Emily Bruns

Portrait of Emily Bruns

Emily Bruns

Biology Assistant Professor
ebruns@umd.edu 4223 Biology-Psychology Bldg.
301 405 7684

Biography

My interest in plant disease ecology was sparked as an undergraduate at UC Santa Cruz, working in the lab of Dr. Ingrid Parker. I went on to do a Ph.D. with Dr. Georgiana May at the University of Minnesota, studying constraints to virulence evolution in the fungus causing oat crown rust disease.
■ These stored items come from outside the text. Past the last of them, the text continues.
(* ===== verification/ServerInv.v ===== *)
(** * Package http2: the invariant of a server's connection

    What holds of a [serverConn] whenever the serve loop touches it, for any client, any
    handlers and any [ServerScheduler]; the order that its frames keep on the wire; and a
    measure that the write loop decreases. *)

From stdpp Require Import sorting.
From S2P Require Import Prelude HpackTable Flow DataBuffer Pipe Frame HttpGuts FrameMeta WriteFrames HeaderWrite WriteSched.
From S2P Require Import ServerRequest ServerConn ServerSched.

(** ** Sums *)
Definition zsum {A} (f : A -> Z) (l : list A) : Z := foldr (fun x n => f x + n) 0 l.

Lemma zsum_app {A} (f : A -> Z) l k : zsum f (l ++ k) = zsum f l + zsum f k.
Proof. induction l as [|x l IH]; simpl; [done|]. rewrite IH. lia. Qed.

#[global] Instance zsum_perm {A} (f : A -> Z) : Proper ((≡ₚ) ==> (=)) (zsum f).
Proof. induction 1; simpl; lia. Qed.

Lemma zsum_ext {A} (f g : A -> Z) l : (forall x, x ∈ l -> f x = g x) -> zsum f l = zsum g l.
Proof. induction l as [|x l IH]; intros H; simpl; [done|]. rewrite (H x), IH; [done| |by left]. intros y Hy. apply H. by right. Qed.

Lemma zsum_nonneg {A} (f : A -> Z) l : (forall x, 0 <= f x) -> 0 <= zsum f l.
Proof. intros Hf. induction l as [|x l IH]; simpl; [done|]. specialize (Hf x). lia. Qed.

(** Filtering drops what is not negative. *)
Lemma zsum_filter {A} (f : A -> Z) (P : A -> Prop) `{!forall x, Decision (P x)} l :
  (forall x, 0 <= f x) -> zsum f (filter P l) <= zsum f l.
Proof.
  intros Hf. induction l as [|x l IH]; simpl; [done|]. specialize (Hf x).
  destruct (decide (P x)); [rewrite filter_cons_True by done|rewrite filter_cons_False by done]; simpl; lia.
Qed.

Lemma elements_remove (X : gset Z) x : x ∈ X -> base.elements X ≡ₚ x :: base.elements (X ∖ {[x]}).
Proof.
  intros Hx. assert (X = {[x]} ∪ X ∖ {[x]}) as E by (apply leibniz_equiv; by apply union_difference_singleton).
  rewrite E at 1. apply elements_union_singleton. apply not_elem_of_difference. right. by apply elem_of_singleton.
Qed.

(** ** What a frame does on its stream *)
Definition frame_id (w : writeFramer) : option Z :=
  match w with
  | writeData id _ _ | handlerPanicRST id | writeStreamError id _ | write100ContinueHeadersFrame id | writeWindowUpdate id _ => Some id
  | writeResHeaders w => Some (rh_streamID w)
  | writePushPromise w => Some (pu_streamID w)
  | _ => None
  end.

(** The frames that a handler has written for its stream, and those of the connection. *)
Definition stream_frame (w : writeFramer) : bool :=
  match w with
  | writeData _ _ _ | handlerPanicRST _ | write100ContinueHeadersFrame _ | writeWindowUpdate _ _ | writeResHeaders _
  | writePushPromise _ => true
  | _ => false
  end.

Definition conn_frame (w : writeFramer) : bool :=
  match w with
  | writeSettings _ | writeStreamError _ _ | writePingAck _ | writeSettingsAck | writeGoAway _ _ | flushFrameWriter => true
  | writeWindowUpdate id _ => id =? 0
  | _ => false
  end.

(** A frame that carries a message; one that ends the stream in this direction; one that
    ends it in both; any frame but RST_STREAM. *)
Definition sends (w : writeFramer) : option Z :=
  match w with
  | writeData id _ _ | write100ContinueHeadersFrame id => Some id
  | writeResHeaders w => Some (rh_streamID w)
  | writePushPromise w => Some (pu_streamID w)
  | _ => None
  end.

Definition ends (w : writeFramer) : option Z :=
  match w with
  | writeData id _ true => Some id
  | writeResHeaders w => if rh_endStream w then Some (rh_streamID w) else None
  | _ => None
  end.

Definition resets (w : writeFramer) : option Z :=
  match w with writeStreamError id _ | handlerPanicRST id => Some id | _ => None end.

Definition on_stream (w : writeFramer) : option Z :=
  match w with writeWindowUpdate id _ => if id =? 0 then None else Some id | _ => sends w end.

Definition ended (l : list writeFramer) (id : Z) : Prop := exists w, w ∈ l /\ ends w = Some id.

Definition used (l : list writeFramer) (id : Z) : Prop := exists w, w ∈ l /\ on_stream w = Some id.

(** RST_STREAM was sent for a stream that had been used. *)
Definition was_reset (l : list writeFramer) (id : Z) : Prop :=
  exists l1 w l2, l = l1 ++ w :: l2 /\ resets w = Some id /\ used l1 id.

(** No message is continued after END_STREAM, and after RST_STREAM there is nothing but
    RST_STREAM. *)
Definition wire_ended (l : list writeFramer) : Prop :=
  forall l1 w l2 id, l = l1 ++ w :: l2 -> ended l1 id -> sends w <> Some id.

Definition wire_reset (l : list writeFramer) : Prop :=
  forall l1 w l2 id, l = l1 ++ w :: l2 -> was_reset l1 id -> on_stream w <> Some id.

Lemma snoc_cases {A} (l l1 l2 : list A) x w : l ++ [x] = l1 ++ w :: l2 -> (l1 = l /\ w = x) \/ exists l3, l = l1 ++ w :: l3.
Proof.
  intros E. destruct l2 as [|y l2 _] using rev_ind.
  - apply app_inj_tail in E as [-> ->]. by left.
  - right. exists l2. rewrite app_comm_cons, app_assoc in E. by apply app_inj_tail in E as [-> _].
Qed.

Lemma ended_snoc l w id : ended (l ++ [w]) id <-> ended l id \/ ends w = Some id.
Proof.
  unfold ended. split.
  - intros (x & [Hx| ->%list_elem_of_singleton]%elem_of_app & Hf); [left; by exists x|by right].
  - intros [(x & Hx & Hf)|Hf]; [exists x|exists w]; rewrite elem_of_app, list_elem_of_singleton; auto.
Qed.

Lemma used_snoc l w id : used (l ++ [w]) id <-> used l id \/ on_stream w = Some id.
Proof.
  unfold used. split.
  - intros (x & [Hx| ->%list_elem_of_singleton]%elem_of_app & Hf); [left; by exists x|by right].
  - intros [(x & Hx & Hf)|Hf]; [exists x|exists w]; rewrite elem_of_app, list_elem_of_singleton; auto.
Qed.

Lemma was_reset_snoc l w id : was_reset (l ++ [w]) id <-> was_reset l id \/ (resets w = Some id /\ used l id).
Proof.
  split.
  - intros (l1 & w' & l2 & [[-> ->]|[l3 ->]]%snoc_cases & Hr & Hu); [by right|]. left. by exists l1, w', l3.
  - intros [(l1 & w' & l2 & -> & Hr & Hu)|[Hr Hu]].
    + exists l1, w', (l2 ++ [w]). by rewrite <- app_assoc.
    + by exists l, w, [].
Qed.

Lemma wire_ended_snoc l w : wire_ended l -> (forall id, ended l id -> sends w <> Some id) -> wire_ended (l ++ [w]).
Proof. intros Hl H1 l1 w' l2 id [[-> ->]|[l3 E]]%snoc_cases; [auto|]. by apply (Hl l1 w' l3). Qed.

Lemma wire_reset_snoc l w : wire_reset l -> (forall id, was_reset l id -> on_stream w <> Some id) -> wire_reset (l ++ [w]).
Proof. intros Hl H1 l1 w' l2 id [[-> ->]|[l3 E]]%snoc_cases; [auto|]. by apply (Hl l1 w' l3). Qed.

Lemma sends_on_stream w id : sends w = Some id -> on_stream w = Some id.
Proof. by destruct w. Qed.

(** ** Bodies

    How many bytes were put in a body's buffer: [bb_holds b n] says [n]. *)
Class BodyBuffer (B E : Type) `{PipeBuffer B E} := {
  bb_holds : B -> Z -> Prop;
  bb_Write b n d b' r err : bb_holds b n -> pb_Write b d = Some (b', (r, err)) ->
    bb_holds b' (match err with None => n + zlen d | Some _ => n end);
  bb_Read b n d b' d' r : bb_holds b n -> 0 < pb_Len b -> pb_Read b d = Some (b', d', r) -> bb_holds b' n
}.

(** For what does not count them. *)
Definition uncounted {B E} `{PipeBuffer B E} : BodyBuffer B E.
Proof. by refine {| bb_holds _ _ := True |}. Defined.

(** A body that was not broken still has its buffer, until it is read to its end. *)
Definition body_holds {B E} `{PipeBuffer B E} {BB : BodyBuffer B E} (p : pipe B E unit) (n : Z) : Prop :=
  match p_b p with Some b => p_breakErr p = None /\ bb_holds b n | None => True end.

Section bodies.
Context {B E : Type} {PB : PipeBuffer B E} {BB : BodyBuffer B E}.
Implicit Types (p : pipe B E unit).

Lemma holds_close p p' err fn n : closeWithErr p err fn = Some p' -> body_holds p n -> body_holds p' n.
Proof.
  unfold closeWithErr. destruct err as [e|]; [|done]. cbn. destruct (p_err p); intros [= <-]; [done|].
  unfold closeDoneLocked, body_holds. cbn. by destruct (p_donec p).
Qed.

Lemma holds_break p p' err n : BreakWithError p err = Some p' -> body_holds p n -> body_holds p' n.
Proof.
  unfold BreakWithError, closeWithBreakErr. destruct err as [e|]; [|done]. cbn. destruct (p_breakErr p); intros [= <-]; [done|].
  unfold closeDoneLocked, body_holds. cbn. by destruct (p_donec p).
Qed.

Lemma holds_read p p' d r n : pipe_Read p d = Some (p', r) -> body_holds p n -> body_holds p' n.
Proof.
  unfold pipe_Read, body_holds. intros Er H. destruct (p_breakErr p) eqn:Eb; [injection Er as <- _; by rewrite Eb|].
  destruct (p_b p) as [b|] eqn:Ep.
  - destruct H as [_ H]. destruct (Z.gtb_spec (pb_Len b) 0) as [Hl|].
    + destruct (pb_Read b d) as [[[b' d'] [m e]]|] eqn:Eq; [|done]. cbn in Er. injection Er as <- _. cbn. split; [done|]. by eapply bb_Read.
    + destruct (p_err p); injection Er as <- _; [done|]. rewrite Ep. done.
  - destruct (p_err p); injection Er as <- _; [done|]. by rewrite Ep.
Qed.

Lemma holds_write ec p p' d w err n : pipe_Write ec p d = Some (p', (w, err)) -> body_holds p n ->
  body_holds p' (match err with None => n + zlen d | Some _ => n end).
Proof.
  unfold pipe_Write, body_holds. intros Er H. destruct (p_err p) eqn:Ee; [by injection Er as <- <- <-|].
  destruct (p_breakErr p) eqn:Eb; [injection Er as <- <- <-; cbn; destruct (p_b p); [by destruct H|done]|].
  destruct (p_b p) as [b|]; [|done]. cbn in Er. destruct (pb_Write b d) as [[b' [m e]]|] eqn:Eq; [|done]. cbn in Er. injection Er as <- <- <-. cbn.
  split; [done|]. destruct H as [_ H]. by eapply bb_Write.
Qed.
End bodies.

(** ** The invariant *)
Section inv.
Context {S C W B U : Type} {WS : WriteScheduler S C} {SD : ServerScheduler S C} {FS : FrameSink W} {PB : PipeBuffer B serve_error} {BB : BodyBuffer B serve_error}.
Abbreviation conn := (serverConn (S := S) (W := W) (B := B) (U := U)).
Implicit Types (sc : conn).

Definition waiting sc : list FrameWriteRequest := sd_waiting (sc_sched sc).

(** A request names one stream throughout, or is for the connection. *)
Definition request_shape (wr : FrameWriteRequest) : Prop :=
  exists w, wr_write wr = Some w /\
    match wr_stream wr with
    | Some s => s = stream_ptr (s_id s) /\ stream_frame w = true /\ frame_id w = Some (s_id s)
    | None => conn_frame w = true
    end.

(** A client's stream up to the greatest so far, or a pushed one. *)
Definition opened (t : stream_table B) (id : Z) : Prop :=
  0 < id < 2 ^ 31 /\ (id mod 2 = 1 -> id <= maxClientStreamID t) /\ (id mod 2 = 0 -> id <= maxPushPromiseID t).

(** The body is closed with EOF only after as many bytes as were declared, and [bodyBytes]
    is what was put in its buffer. *)
Definition body_ok (st : serverStream B) : Prop :=
  (st_declBodyBytes st = -1 \/ st_bodyBytes st <= st_declBodyBytes st) /\
  (forall p, st_body st = Some p -> p_err p = Some errEOF ->
    st_state st <> stateOpen /\ (st_declBodyBytes st = -1 \/ st_bodyBytes st = st_declBodyBytes st)) /\
  (forall p, st_body st = Some p -> body_holds p (st_bodyBytes st)).

Definition active (s : streamState) : Prop := s <> stateIdle /\ s <> stateClosed.

(** A stream that left [sc.streams]: closed; or the end of its body was seen afterwards,
    and then no frame of it is left. *)
Definition gone (Y : gset Z) (cur : option FrameWriteRequest) (id : Z) (st : serverStream B) : Prop :=
  st_state st = stateClosed \/ (st_state st = stateHalfClosedRemote /\ (id ∉ Y) /\ (cur ≫= key) <> Some id).

Definition stream_ok (Y : gset Z) (cur : option FrameWriteRequest) (t : stream_table B) (id : Z) (st : serverStream B) : Prop :=
  opened t id /\ body_ok st /\ if bool_decide (id ∈ live t) then active (st_state st) else gone Y cur id st.

Definition odd_ids (X : gset Z) : gset Z := filter (fun id => id mod 2 = 1) X.
Definition even_ids (X : gset Z) : gset Z := filter (fun id => id mod 2 = 0) X.

Definition is_rst (id : Z) (wr : FrameWriteRequest) : Prop := isControl wr = true /\ (wr_write wr ≫= resets) = Some id.

(** RST_STREAM waits or is being written. *)
Definition rst_coming (l : list FrameWriteRequest) (cur : option FrameWriteRequest) (id : Z) : Prop :=
  (exists wr, wr ∈ l /\ is_rst id wr) \/ exists wr, cur = Some wr /\ (wr_write wr ≫= resets) = Some id.

(** After END_STREAM, where control frames go first. *)
Record end_inv (cur : option FrameWriteRequest) sc : Prop := {
  ei_hcl id : id ∈ live (sc_str sc) -> st_state <$> store (sc_str sc) !! id = Some stateHalfClosedLocal ->
    rst_coming (waiting sc) cur id;
  ei_ended id : ended (sc_started sc) id -> id ∈ live (sc_str sc) ->
    (cur ≫= wr_write) ≫= ends = Some id \/ rst_coming (waiting sc) cur id;
  ei_wire : wire_ended (sc_started sc)
}.

(** Requests reach handlers once, those of the client in the order of their streams. *)
Definition handler_ids sc : list Z := map (fun h => fst (fst h)) (sc_handlers sc).

Record table_inv (t : stream_table B) : Prop := {
  ti_maxClient : 0 <= maxClientStreamID t < 2 ^ 31;
  ti_maxPush : 0 <= maxPushPromiseID t < 2 ^ 31 /\ maxPushPromiseID t mod 2 = 0;
  ti_curClient : curClientStreams t = Z.of_nat (size (odd_ids (live t))) /\
    curClientStreams t <= advMaxStreams t /\ curClientStreams t <= maxClientStreamID t;
  ti_curPushed : curPushedStreams t = Z.of_nat (size (even_ids (live t))) /\ curPushedStreams t <= maxPushPromiseID t
}.

(** [Y]: streams that [closeStream] is at work on; [cur]: a frame that is being written. *)
Record Inv (Y : gset Z) (cur : option FrameWriteRequest) sc : Prop := {
  iv_streams id st : store (sc_str sc) !! id = Some st -> stream_ok Y cur (sc_str sc) id st;
  iv_live id : id ∈ live (sc_str sc) -> is_Some (store (sc_str sc) !! id);
  iv_Y id : id ∈ Y -> is_Some (store (sc_str sc) !! id) /\ id ∉ live (sc_str sc);
  iv_table : table_inv (sc_str sc);
  iv_sched : sd_ok (sc_sched sc);
  iv_waiting wr : wr ∈ waiting sc -> request_shape wr /\ forall id, key wr = Some id -> id ∈ live (sc_str sc) ∪ Y;
  iv_cur wr : cur = Some wr -> request_shape wr /\ forall id, key wr = Some id -> is_Some (store (sc_str sc) !! id);
  iv_used id : used (sc_started sc) id -> is_Some (store (sc_str sc) !! id);
  iv_wire : wire_reset (sc_started sc);
  iv_reset id : was_reset (sc_started sc) id -> id ∈ live (sc_str sc) -> (cur ≫= wr_write) ≫= resets = Some id;
  iv_end : sd_control_first -> end_inv cur sc;
  iv_handlers : NoDup (handler_ids sc) /\ StronglySorted Z.lt (filter (fun id => id mod 2 = 1) (handler_ids sc)) /\
    forall id, id ∈ handler_ids sc -> is_Some (store (sc_str sc) !! id)
}.

(** Between the steps of the loop: what is being written belongs to [writeFrameAsync]. *)
Definition rest (b : bool) (Y : gset Z) sc : Prop :=
  Inv Y (sc_writer sc) sc /\ (sc_writer sc = None \/ (writingFrame (sc_ws sc) = true /\ writingFrameAsync (sc_ws sc) = true)) /\ inFrameScheduleLoop (sc_ws sc) = b.

(** The stream is live, or no frame of it is being written. *)
Definition near (id : Z) sc : Prop := id ∈ live (sc_str sc) \/ (sc_writer sc ≫= key) <> Some id.

(** ** The measure

    What waits, event by event; for every stream, the frames that closing it may add; and a
    settings acknowledgement. *)
Definition weight (st : serverStream B) : Z :=
  match st_state st with
  | stateOpen => 2
  | stateHalfClosedLocal => 1
  | stateHalfClosedRemote => match st_body st with Some _ => 1 | None => 0 end
  | _ => 0
  end.

Definition weight_of (t : stream_table B) (id : Z) : Z := match store t !! id with Some st => weight st | None => 0 end.

Definition live_weight (t : stream_table B) : Z := zsum (weight_of t) (base.elements (live t)).

Definition cost (wr : FrameWriteRequest) : Z := zlen (carried wr).

Definition measure sc : Z :=
  zsum cost (waiting sc) + live_weight (sc_str sc) + (if needToSendSettingsAck (sc_ws sc) then 1 else 0).
End inv.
After graduate school, I did a postdoc with Dr. Janis Antonovics at the University of Virginia, studying disease dynamics at species range limits in the Alps. This is where I first fell in love with 'anther-smut' disease, the model organism my lab studies, and arguably one of the coolest fungal plant diseases out there. I started my lab in the Department of Biology at the University of Maryland in January 2020. 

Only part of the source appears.